• [Exercise objective] Your response should consist of the records, reproduced exactly.

Stored items
Lemma volume_anomaly_confidence :
  (0 < volume_spike (thresholds self))%Q ->
  _detect_volume_anomaly self feed data = Ok ds ->
  Forall confidence_ok ds.
Proof.
  intros Hthr H. unfold _detect_volume_anomaly in H.
  rbinds; confidences.
Qed.

Lemma latency_spike_confidence :
  _detect_latency_spike self feed data = Ok ds -> Forall confidence_ok ds.
Proof. intros H. unfold _detect_latency_spike in H. rbinds; confidences. Qed.

Lemma source_degradation_confidence :
  _detect_source_degradation self feed data = Ok ds ->
  Forall confidence_ok ds.
Proof.
  intros H. unfold _detect_source_degradation in H. rbinds; confidences.
Qed.

Lemma sandwich_attack_confidence :
  _detect_sandwich_attack self feed data = Ok ds -> Forall confidence_ok ds.
Proof.
  intros H. unfold _detect_sandwich_attack in H. rbinds; confidences.
Qed.

Lemma ml_confidence :
  _detect_with_ml self feed data = Ok ds -> Forall confidence_ok ds.
Proof.
  intros H. unfold _detect_with_ml in H.
  destruct (model self) as [m|]; [|injection H as <-; constructor].
  destruct (feature_extractor self) as [fe|];
    [|injection H as <-; constructor].
  destruct (ml_try self m fe feed data) as [l|e] eqn:E;
    injection H as <-; [|constructor].
  unfold ml_try in E. rbinds; confidences.
Qed.
End Confidence.
(** C6. Each of the four operations raises exactly when the one call it
    makes on the collaborator raises, and it raises the collaborator's
    exception itself.  So [get_record] raises the collaborator's
    exception for an identifier that does not exist. *)
Theorem errors_propagate (o : operation) (st : state) :
  (∃ rq, sent_since st (snd (invoke o st)) = [rq]
         ∧ via rq = _sickle (self st)
         ∧ method rq = verb_of o
         ∧ ∀ e, fst (invoke o st) = Raised e
                ↔ fst (respond rq (remote st)) = Raised e)
  ∧ (∀ i s e, fst (list_records i s st) = Raised e
       ↔ fst (ListRecords (_sickle (self st)) (list_kwargs i s) (remote st)) = Raised e)
  ∧ (∀ e, fst (list_sets st) = Raised e
       ↔ fst (ListSets (_sickle (self st)) ∅ (remote st)) = Raised e)
  ∧ (∀ i s e, fst (list_identifiers i s st) = Raised e
       ↔ fst (ListIdentifiers (_sickle (self st)) (list_kwargs i s) (remote st)) = Raised e)
  ∧ (∀ id e, fst (get_record id st) = Raised e
       ↔ fst (GetRecord (_sickle (self st)) (get_kwargs id) (remote st)) = Raised e).
Proof.
  split.
  - exists (call_of (_sickle (self st)) o).
    rewrite run_invoke; simpl. by rewrite sent_since_after.
  - split; [intros; by rewrite run_list_records|].
    split; [intros; by rewrite run_list_sets|].
    split; [intros; by rewrite run_list_identifiers|].
    intros; by rewrite run_get_record.
Qed.
(** * Job Search backend: a shallow embedding of [Application/backend.py]

    The development follows the layout of the Python module: text helpers
    (what [str.lower], [in] and the SQL [LIKE] operator compute), the UTF-8
    codec used by the password truncation, the three tables of the database,
    the authentication functions and then one definition per API endpoint.
    Every endpoint is a function from the database to a new database and a
    result; an exception raised by the Python code is a value of [exn]. *)

From Stdlib Require Import ZArith List String Ascii Bool Lia.
Import ListNotations.

Open Scope string_scope.
Open Scope Z_scope.

(** ** Text

    A Python [str] is kept as the bytes of its UTF-8 encoding, one [ascii]
    per byte, which is how SQLite stores it.  On such bytes [startswith],
    [is_in] and equality are the Python tests on the strings.  [lower] folds
    the letters A-Z and nothing else, which is SQLite's [lower()]; Python's
    [str.lower] follows the Unicode case mapping and is a parameter of the
    one function that calls it. *)
Module Text.

Definition lower_char (c : ascii) : ascii :=
  let n := nat_of_ascii c in
  if (Nat.leb 65 n && Nat.leb n 90)%bool then ascii_of_nat (n + 32) else c.

Fixpoint lower (s : string) : string :=
  match s with
  | EmptyString => EmptyString
  | String c s' => String (lower_char c) (lower s')
  end.

(** [startswith p s]: [s.startswith(p)]. *)
Fixpoint startswith (p s : string) : bool :=
  match p, s with
  | EmptyString, _ => true
  | String _ _, EmptyString => false
  | String a p', String b s' => Ascii.eqb a b && startswith p' s'
  end.

(** [is_in sub s]: the Python test [sub in s] on two strings. *)
Fixpoint is_in (sub s : string) : bool :=
  startswith sub s ||
  match s with
  | EmptyString => false
  | String _ s' => is_in sub s'
  end.

(** Truthiness of a string and of an [Optional[str]]. *)
Definition truthy (s : string) : bool :=
  match s with EmptyString => false | _ => true end.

• [Result of the task]
Lemma volume_anomaly_confidence :
  (0 < volume_spike (thresholds self))%Q ->
  _detect_volume_anomaly self feed data = Ok ds ->
  Forall confidence_ok ds.
Proof.
  intros Hthr H. unfold _detect_volume_anomaly in H.
  rbinds; confidences.
Qed.

Lemma latency_spike_confidence :
  _detect_latency_spike self feed data = Ok ds -> Forall confidence_ok ds.
Proof. intros H. unfold _detect_latency_spike in H. rbinds; confidences. Qed.

Lemma source_degradation_confidence :
  _detect_source_degradation self feed data = Ok ds ->
  Forall confidence_ok ds.
Proof.
  intros H. unfold _detect_source_degradation in H. rbinds; confidences.
Qed.

Lemma sandwich_attack_confidence :
  _detect_sandwich_attack self feed data = Ok ds -> Forall confidence_ok ds.
Proof.
  intros H. unfold _detect_sandwich_attack in H. rbinds; confidences.
Qed.

Lemma ml_confidence :
  _detect_with_ml self feed data = Ok ds -> Forall confidence_ok ds.
Proof.
  intros H. unfold _detect_with_ml in H.
  destruct (model self) as [m|]; [|injection H as <-; constructor].
  destruct (feature_extractor self) as [fe|];
    [|injection H as <-; constructor].
  destruct (ml_try self m fe feed data) as [l|e] eqn:E;
    injection H as <-; [|constructor].
  unfold ml_try in E. rbinds; confidences.
Qed.
End Confidence.
(** C6. Each of the four operations raises exactly when the one call it
    makes on the collaborator raises, and it raises the collaborator's
    exception itself.  So [get_record] raises the collaborator's
    exception for an identifier that does not exist. *)
Theorem errors_propagate (o : operation) (st : state) :
  (∃ rq, sent_since st (snd (invoke o st)) = [rq]
         ∧ via rq = _sickle (self st)
         ∧ method rq = verb_of o
         ∧ ∀ e, fst (invoke o st) = Raised e
                ↔ fst (respond rq (remote st)) = Raised e)
  ∧ (∀ i s e, fst (list_records i s st) = Raised e
       ↔ fst (ListRecords (_sickle (self st)) (list_kwargs i s) (remote st)) = Raised e)
  ∧ (∀ e, fst (list_sets st) = Raised e
       ↔ fst (ListSets (_sickle (self st)) ∅ (remote st)) = Raised e)
  ∧ (∀ i s e, fst (list_identifiers i s st) = Raised e
       ↔ fst (ListIdentifiers (_sickle (self st)) (list_kwargs i s) (remote st)) = Raised e)
  ∧ (∀ id e, fst (get_record id st) = Raised e
       ↔ fst (GetRecord (_sickle (self st)) (get_kwargs id) (remote st)) = Raised e).
Proof.
  split.
  - exists (call_of (_sickle (self st)) o).
    rewrite run_invoke; simpl. by rewrite sent_since_after.
  - split; [intros; by rewrite run_list_records|].
    split; [intros; by rewrite run_list_sets|].
    split; [intros; by rewrite run_list_identifiers|].
    intros; by rewrite run_get_record.
Qed.
(** * Job Search backend: a shallow embedding of [Application/backend.py]

    The development follows the layout of the Python module: text helpers
    (what [str.lower], [in] and the SQL [LIKE] operator compute), the UTF-8
    codec used by the password truncation, the three tables of the database,
    the authentication functions and then one definition per API endpoint.
    Every endpoint is a function from the database to a new database and a
    result; an exception raised by the Python code is a value of [exn]. *)

From Stdlib Require Import ZArith List String Ascii Bool Lia.
Import ListNotations.

Open Scope string_scope.
Open Scope Z_scope.

(** ** Text

    A Python [str] is kept as the bytes of its UTF-8 encoding, one [ascii]
    per byte, which is how SQLite stores it.  On such bytes [startswith],
    [is_in] and equality are the Python tests on the strings.  [lower] folds
    the letters A-Z and nothing else, which is SQLite's [lower()]; Python's
    [str.lower] follows the Unicode case mapping and is a parameter of the
    one function that calls it. *)
Module Text.

Definition lower_char (c : ascii) : ascii :=
  let n := nat_of_ascii c in
  if (Nat.leb 65 n && Nat.leb n 90)%bool then ascii_of_nat (n + 32) else c.

Fixpoint lower (s : string) : string :=
  match s with
  | EmptyString => EmptyString
  | String c s' => String (lower_char c) (lower s')
  end.

(** [startswith p s]: [s.startswith(p)]. *)
Fixpoint startswith (p s : string) : bool :=
  match p, s with
  | EmptyString, _ => true
  | String _ _, EmptyString => false
  | String a p', String b s' => Ascii.eqb a b && startswith p' s'
  end.

(** [is_in sub s]: the Python test [sub in s] on two strings. *)
Fixpoint is_in (sub s : string) : bool :=
  startswith sub s ||
  match s with
  | EmptyString => false
  | String _ s' => is_in sub s'
  end.

(** Truthiness of a string and of an [Optional[str]]. *)
Definition truthy (s : string) : bool :=
  match s with EmptyString => false | _ => true end.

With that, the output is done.